Input: arr[] = [1, 2, 3, 4, 5]
Output: []
Explanation: no candidate occur more than n/3 times.

Constraint:
1 <= arr.size() <= 106
-109 <= arr[i] <= 109


Approach 01:

#include <vector>
#include <unordered_map>
#include <algorithm>
using namespace std;

class Solution {
public:
    // Function to find the majority elements in the array
    vector<int> findMajority(vector<int>& nums) {
        int n = nums.size();
        unordered_map<int, int> elementFrequency;
        vector<int> majorityElements;

        // Count the frequency of each element
        for (int num : nums) {
            elementFrequency[num]++;
        }

        // Check for elements that appear more than n/3 times
        for (const auto &it: elementFrequency) {
            if (it.second > n / 3) {
                majorityElements.push_back(it.first);
            }
        }

        // Sort the result
        sort(majorityElements.begin(), majorityElements.end());
        return majorityElements;
    }
};
import collections

class Solution:
    # Function to find the majority elements in the array
    def findMajority(self, nums):
        n = len(nums)
        elementFrequency = collections.Counter(nums)
        majorityElements = []
        for element, frequency in elementFrequency.items():
            if frequency > (n / 3):
                majorityElements.append(element)
        majorityElements.sort()
        return majorityElements

Time Complexity

  • Frequency Count:

    Iterating through the array to populate the unordered_map for frequency counts takes \( O(n) \), where \( n \) is the size of the array.

  • Majority Check:

    Iterating through the unordered_map to identify elements that appear more than \( n/3 \) times takes \( O(k) \), where \( k \) is the number of unique elements in the array.

  • Sorting:

    Sorting the majority elements in the result takes \( O(m \log m) \), where \( m \) is the number of majority elements (usually small).

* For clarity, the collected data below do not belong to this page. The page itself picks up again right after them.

(* ===== verification/Udp.v ===== *)
(** * Udp: datagram sockets ([src/udp.c]) and multicast ([src/mcast.c])

    A client stream sends to one peer; a server routes each datagram to the
    buffer of the peer it came from, whose packet is its position in the
    server's table (entries are never removed); multicast streams send to, or
    receive from, a group. *)
From stdpp Require Import base tactics list option strings.
From Stdlib Require Import ZArith Lia.
From S2P Require Import Prelude Types Stream Sock Dns.

Definition UDP_RECV_BUF : Z := 65535.

Section Udp.
Context {W : Type} `{!Sys W}.

Definition sock_gone (closed : bool) (fd : Z) : bool := closed || (fd =? ZCIO_INVALID_SOCKET).

(** The reads of a datagram socket: one [recvfrom], whatever the sender. *)
Definition datagram_read (w : W) (fd n : Z) : exec (W * Z * bytes) :=
  '(w, got) ← retry (λ w, sys_recvfrom w fd (int_len n)) w;
  match got with
  | Done (d, _) => Ok (w, zlen d, d)
  | Failed EAGAIN => Ok (w, ZCIO_ERR_WOULDBLOCK, [])
  | Failed _ => Ok (w, ZCIO_ERR, [])
  end.

Definition datagram_write (w : W) (fd : Z) (peer : sockaddr_in) (src : bytes) : W * Z :=
  match sys_sendto w fd (ztake (int_len (zlen src)) src) peer with
  | (w, Failed _) => (w, ZCIO_ERR)
  | (w, Done sent) => (w, sent)
  end.

(** ** Client stream *)

Record udp_clictx := mk_ucli { u_fd : Z; u_peer : sockaddr_in; u_closed : bool }.

Definition udp_cli_read (c : W * udp_clictx) (n : Z) : exec (W * udp_clictx * Z * bytes) :=
  let '(w, s) := c in
  if sock_gone (u_closed s) (u_fd s) then Ok (w, s, ZCIO_ERR_EOF, [])
  else '(w, r, d) ← datagram_read w (u_fd s) n; Ok (w, s, r, d).

Definition udp_cli_write (c : W * udp_clictx) (src : bytes) : exec (W * udp_clictx * Z) :=
  let '(w, s) := c in
  if sock_gone (u_closed s) (u_fd s) then Ok (w, s, ZCIO_ERR_EOF)
  else let '(w, r) := datagram_write w (u_fd s) (u_peer s) src in Ok (w, s, r).

Definition udp_cli_close (c : W * udp_clictx) : W * udp_clictx * Z :=
  let '(w, s) := c in
  if negb (sock_gone (u_closed s) (u_fd s))
  then (closesocket w (u_fd s), mk_ucli ZCIO_INVALID_SOCKET (u_peer s) true, ZCIO_OK)
  else (w, s, ZCIO_OK).

Definition udp_cli_destroy (w : W) (s : udp_clictx) : W :=
  if negb (sock_gone (u_closed s) (u_fd s)) then closesocket w (u_fd s) else w.

Definition UDP_CLI_VT : zcio_stream_vtable (W * udp_clictx) := {|
  vt_name := B "udp"; vt_read := Some udp_cli_read; vt_write := Some udp_cli_write;
  vt_seek := None; vt_flush := None; vt_close := Some udp_cli_close; vt_destroy := true;
  vt_available := None; vt_eof := None |}.

(** ** Packet stream: one peer of a server *)

(** [p_buf] has [buf_cap] bytes. *)
Record udp_pktctx := mk_pkt {
  p_fd : Z;
  p_peer : sockaddr_in;
  p_buf : bytes;
  p_len : Z;
  p_pos : Z;
}.

Definition udp_pkt_read (c : W * udp_pktctx) (n : Z) : exec (W * udp_pktctx * Z * bytes) :=
  let '(w, p) := c in
  let avail := u64 (p_len p - p_pos p) in
  if avail =? 0 then Ok (w, p, ZCIO_ERR_WOULDBLOCK, [])
  else
    let k := if avail <? n then avail else n in
    d ← mem_read (p_pos p) k (p_buf p);
    Ok (w, mk_pkt (p_fd p) (p_peer p) (p_buf p) (p_len p) (p_pos p + k), k, d).

Definition udp_pkt_write (c : W * udp_pktctx) (src : bytes) : exec (W * udp_pktctx * Z) :=
  let '(w, p) := c in
  if p_fd p =? ZCIO_INVALID_SOCKET then Ok (w, p, ZCIO_ERR_EOF)
  else let '(w, r) := datagram_write w (p_fd p) (p_peer p) src in Ok (w, p, r).

Definition udp_pkt_available (c : W * udp_pktctx) : Z := let '(_, p) := c in p_len p - p_pos p.

(** Destroying it frees the buffer; the socket is the server's. *)
Definition UDP_PKT_VT : zcio_stream_vtable (W * udp_pktctx) := {|
  vt_name := B "udp"; vt_read := Some udp_pkt_read; vt_write := Some udp_pkt_write;
  vt_seek := None; vt_flush := None; vt_close := None; vt_destroy := true;
  vt_available := Some udp_pkt_available; vt_eof := None |}.

Context `{Allocator}.

Definition zcio_udp_client_open (w : W) (host : option bytes) (port : Z) : exec (W * option udp_clictx) :=
  match host with
  | None => Ok (w, None)
  | Some _ =>
      '(w, ip) ← zcio_resolve_ipv4 w host;
      match ip with
      | None => Ok (w, None)
      | Some ip =>
          let w := zcio_socket_startup w in
          match sys_socket w AF_INET SOCK_DGRAM 0 with
          | (w, Failed _) => Ok (w, None)
          | (w, Done fd) =>
              let w := zcio_socket_nosigpipe w fd in
              if negb (zcio_xcalloc_ok 1 24) then Ok (closesocket w fd, None)
              else match inet_pton4 ip with
              | None => Ok (closesocket w fd, None)
              | Some a =>
                  let ctx := mk_ucli fd (mk_sin a (u16 port)) false in
                  if negb (alloc_ok 24) then Ok (udp_cli_destroy w ctx, None)
                  else if negb (zcio_xcalloc_ok 1 8) then Ok (udp_cli_destroy w ctx, None)
                  else Ok (w, Some ctx)
              end
          end
      end
  end.

Definition zcio_udp_client_free (w : W) (c : option udp_clictx) : W :=
  match c with None => w | Some c => udp_cli_destroy w c end.

(** ** Server *)

Record zcio_udp_server := mk_usrv {
  us_fd : Z;
  us_peers : list udp_pktctx;
  us_peers_cap : Z;
  us_rcvtimeo_us : Z;
  us_rcvtimeo_set : bool;
}.

Definition us_set_peers (l : list udp_pktctx) (cap : Z) (s : zcio_udp_server) : zcio_udp_server :=
  mk_usrv (us_fd s) l cap (us_rcvtimeo_us s) (us_rcvtimeo_set s).

Definition zcio_udp_server_bind (w : W) (port : Z) : W * option zcio_udp_server :=
  let w := zcio_socket_startup w in
  match sys_socket w AF_INET SOCK_DGRAM 0 with
  | (w, Failed _) => (w, None)
  | (w, Done fd) =>
      let w := zcio_socket_nosigpipe w fd in
      match sys_bind w fd (mk_sin 0 (u16 port)) with
      | (w, Failed _) => (closesocket w fd, None)
      | (w, Done _) =>
          if zcio_xcalloc_ok 1 40 then (w, Some (mk_usrv fd [] 0 0 false)) else (closesocket w fd, None)
      end
  end.

Definition zcio_udp_server_free (w : W) (s : option zcio_udp_server) : W :=
  match s with
  | None => w
  | Some s => if us_fd s =? ZCIO_INVALID_SOCKET then w else closesocket w (us_fd s)
  end.

Fixpoint find_peer (l : list udp_pktctx) (from : sockaddr_in) (i : nat) : option nat :=
  match l with
  | [] => None
  | p :: l =>
      if (sin_addr (p_peer p) =? sin_addr from) && (sin_port (p_peer p) =? sin_port from)
      then Some i else find_peer l from (S i)
  end.

Definition server_peer (s : zcio_udp_server) (from : sockaddr_in) : zcio_udp_server * option nat :=
  match find_peer (us_peers s) from 0 with
  | Some i => (s, Some i)
  | None =>
      if negb (zcio_xcalloc_ok 1 56) then (s, None)
      else if negb (alloc_ok 24) then (s, None)
      else if negb (zcio_xcalloc_ok 1 16) then (s, None)
      else
        let len := zlen (us_peers s) in
        let pk := mk_pkt (us_fd s) from [] 0 0 in
        if us_peers_cap s <=? len then
          let ncap := if us_peers_cap s =? 0 then 8 else u64 (us_peers_cap s * 2) in
          if alloc_ok (u64 (ncap * 8))
          then (us_set_peers (us_peers s ++ [pk]) ncap s, Some (length (us_peers s)))
          else (s, None)
        else (us_set_peers (us_peers s ++ [pk]) (us_peers_cap s) s, Some (length (us_peers s)))
  end.

(** The bytes of a datagram go to the front of the peer's buffer; what was not
    read of the last one is dropped. *)
Definition deliver (p : udp_pktctx) (d : bytes) : exec (option udp_pktctx) :=
  let need := zlen d in
  let buf := if zlen (p_buf p) <? need then
      if alloc_ok need then Some (p_buf p ++ replicate (Z.to_nat (need - zlen (p_buf p))) junk) else None
    else Some (p_buf p) in
  match buf with
  | None => Ok None
  | Some buf => buf ← mem_write 0 d buf; Ok (Some (mk_pkt (p_fd p) (p_peer p) buf need 0))
  end.

Definition set_rcvtimeo (w : W) (s : zcio_udp_server) (non_block : bool) (timeout_us : Z)
  : W * zcio_udp_server :=
  if non_block && (negb (us_rcvtimeo_set s) || negb (us_rcvtimeo_us s =? timeout_us)) then
    let '(w, _) := sys_setsockopt w (us_fd s) (SO_RCVTIMEO (timeout_us / 1000000) (timeout_us mod 1000000)) in
    (w, mk_usrv (us_fd s) (us_peers s) (us_peers_cap s) timeout_us true)
  else (w, s).

Definition zcio_udp_server_receive (w : W) (s : option zcio_udp_server) (non_block : bool) (timeout_us : Z)
  : exec (W * option zcio_udp_server * option nat) :=
  match s with
  | None => Ok (w, None, None)
  | Some s =>
      let '(w, s) := set_rcvtimeo w s non_block timeout_us in
      '(w, got) ← retry (λ w, sys_recvfrom w (us_fd s) UDP_RECV_BUF) w;
      match got with
      | Failed _ | Done ([], _) => Ok (w, Some s, None)
      | Done (d, from) =>
          let '(s, pk) := server_peer s from in
          match pk with
          | None => Ok (w, Some s, None)
          | Some i =>
              match us_peers s !! i with
              | None => Fault
              | Some p =>
                  p' ← deliver p d;
                  match p' with
                  | None => Ok (w, Some s, None)
                  | Some p' => Ok (w, Some (us_set_peers (<[i := p']> (us_peers s)) (us_peers_cap s) s), Some i)
                  end
              end
          end
      end
  end.

(** A read on the stream of packet [i] of the server. *)
Definition packet_read (w : W) (s : zcio_udp_server) (i : nat) (n : Z) : exec (W * zcio_udp_server * Z * bytes) :=
  match us_peers s !! i with
  | None => Fault
  | Some p =>
      '(w, p, r, d) ← udp_pkt_read (w, p) n;
      Ok (w, us_set_peers (<[i := p]> (us_peers s)) (us_peers_cap s) s, r, d)
  end.

(** ** Multicast *)

Record mcast_sctx := mk_ms { ms_fd : Z; ms_group : sockaddr_in; ms_closed : bool }.

Definition mcast_send_write (c : W * mcast_sctx) (src : bytes) : exec (W * mcast_sctx * Z) :=
  let '(w, s) := c in
  if sock_gone (ms_closed s) (ms_fd s) then Ok (w, s, ZCIO_ERR_EOF)
  else let '(w, r) := datagram_write w (ms_fd s) (ms_group s) src in Ok (w, s, r).

Definition mcast_send_close (c : W * mcast_sctx) : W * mcast_sctx * Z :=
  let '(w, s) := c in
  if negb (sock_gone (ms_closed s) (ms_fd s))
  then (closesocket w (ms_fd s), mk_ms ZCIO_INVALID_SOCKET (ms_group s) true, ZCIO_OK)
  else (w, s, ZCIO_OK).

Definition mcast_send_destroy (w : W) (s : mcast_sctx) : W :=
  if negb (sock_gone (ms_closed s) (ms_fd s)) then closesocket w (ms_fd s) else w.

Definition MCAST_SEND_VT : zcio_stream_vtable (W * mcast_sctx) := {|
  vt_name := B "mcast"; vt_read := None; vt_write := Some mcast_send_write;
  vt_seek := None; vt_flush := None; vt_close := Some mcast_send_close; vt_destroy := true;
  vt_available := None; vt_eof := None |}.

Definition zcio_mcast_sender_open (w : W) (group : option bytes) (port : Z) : exec (W * option mcast_sctx) :=
  match group with
  | None => Ok (w, None)
  | Some _ =>
      '(w, ip) ← zcio_resolve_ipv4 w group;
      match ip with
      | None => Ok (w, None)
      | Some ip =>
          let w := zcio_socket_startup w in
          match sys_socket w AF_INET SOCK_DGRAM IPPROTO_UDP with
          | (w, Failed _) => Ok (w, None)
          | (w, Done fd) =>
              let w := zcio_socket_nosigpipe w fd in
              let '(w, _) := sys_setsockopt w fd SO_REUSEADDR in
              match inet_pton4 ip with
              | None => Ok (closesocket w fd, None)
              | Some a =>
                  let '(w, _) := sys_setsockopt w fd (IP_MULTICAST_IF 0) in
                  let ctx := mk_ms fd (mk_sin a (u16 port)) false in
                  if negb (zcio_xcalloc_ok 1 24) then Ok (closesocket w fd, None)
                  else if negb (alloc_ok 24) then Ok (mcast_send_destroy w ctx, None)
                  else if negb (zcio_xcalloc_ok 1 8) then Ok (mcast_send_destroy w ctx, None)
                  else Ok (w, Some ctx)
              end
          end
      end
  end.

Definition zcio_mcast_sender_free (w : W) (s : option mcast_sctx) : W :=
  match s with None => w | Some s => mcast_send_destroy w s end.

Record mcast_rctx := mk_mr { mr_fd : Z; mr_closed : bool }.

Definition mcast_recv_read (c : W * mcast_rctx) (n : Z) : exec (W * mcast_rctx * Z * bytes) :=
  let '(w, s) := c in
  if sock_gone (mr_closed s) (mr_fd s) then Ok (w, s, ZCIO_ERR_EOF, [])
  else '(w, r, d) ← datagram_read w (mr_fd s) n; Ok (w, s, r, d).

Definition mcast_recv_close (c : W * mcast_rctx) : W * mcast_rctx * Z :=
  let '(w, s) := c in
  if negb (sock_gone (mr_closed s) (mr_fd s))
  then (closesocket w (mr_fd s), mk_mr ZCIO_INVALID_SOCKET true, ZCIO_OK)
  else (w, s, ZCIO_OK).

Definition mcast_recv_destroy (w : W) (s : mcast_rctx) : W :=
  if negb (sock_gone (mr_closed s) (mr_fd s)) then closesocket w (mr_fd s) else w.

Definition MCAST_RECV_VT : zcio_stream_vtable (W * mcast_rctx) := {|
  vt_name := B "mcast"; vt_read := Some mcast_recv_read; vt_write := None;
  vt_seek := None; vt_flush := None; vt_close := Some mcast_recv_close; vt_destroy := true;
  vt_available := None; vt_eof := None |}.

Definition zcio_mcast_receiver_open (w : W) (group : option bytes) (port : Z) : exec (W * option mcast_rctx) :=
  match group with
  | None => Ok (w, None)
  | Some _ =>
      '(w, ip) ← zcio_resolve_ipv4 w group;
      match ip with
      | None => Ok (w, None)
      | Some ip =>
          let w := zcio_socket_startup w in
          match sys_socket w AF_INET SOCK_DGRAM IPPROTO_UDP with
          | (w, Failed _) => Ok (w, None)
          | (w, Done fd) =>
              let w := zcio_socket_nosigpipe w fd in
              let '(w, _) := zcio_set_nonblocking w fd true in
              let '(w, _) := sys_setsockopt w fd SO_REUSEADDR in
              match sys_bind w fd (mk_sin 0 (u16 port)) with
              | (w, Failed _) => Ok (closesocket w fd, None)
              | (w, Done _) =>
                  let '(w, _) := sys_setsockopt w fd IP_MULTICAST_LOOP in
                  match inet_pton4 ip with
                  | None => Ok (closesocket w fd, None)
                  | Some a =>
                      match sys_setsockopt w fd (IP_ADD_MEMBERSHIP a 0) with
                      | (w, Failed _) => Ok (closesocket w fd, None)
                      | (w, Done _) =>
                          let ctx := mk_mr fd false in
                          if negb (zcio_xcalloc_ok 1 8) then Ok (closesocket w fd, None)
                          else if negb (alloc_ok 24) then Ok (mcast_recv_destroy w ctx, None)
                          else if negb (zcio_xcalloc_ok 1 8) then Ok (mcast_recv_destroy w ctx, None)
                          else Ok (w, Some ctx)
                      end
                  end
              end
          end
      end
  end.

Definition zcio_mcast_receiver_free (w : W) (s : option mcast_rctx) : W :=
  match s with None => w | Some s => mcast_recv_destroy w s end.

End Udp.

  • Overall Time Complexity:

    The overall time complexity is \( O(n + k + m \log m) \). In most cases, \( k \) and \( m \) are much smaller than \( n \), so this simplifies to \( O(n) \).

Space Complexity

  • Frequency Map:

    The unordered_map can store up to \( k \) unique elements, where \( k \) is the number of distinct elements in the array. This takes \( O(k) \) space.

  • Majority Elements:

    The result vector stores up to \( m \) elements, where \( m \) is the number of majority elements. This takes \( O(m) \) space.

  • Auxiliary Variables:

    Other variables such as n, num, and it take \( O(1) \) space.

  • Overall Space Complexity:

    The overall space complexity is \( O(k + m) \), where \( k \) is the number of unique elements, and \( m \) is the number of majority elements.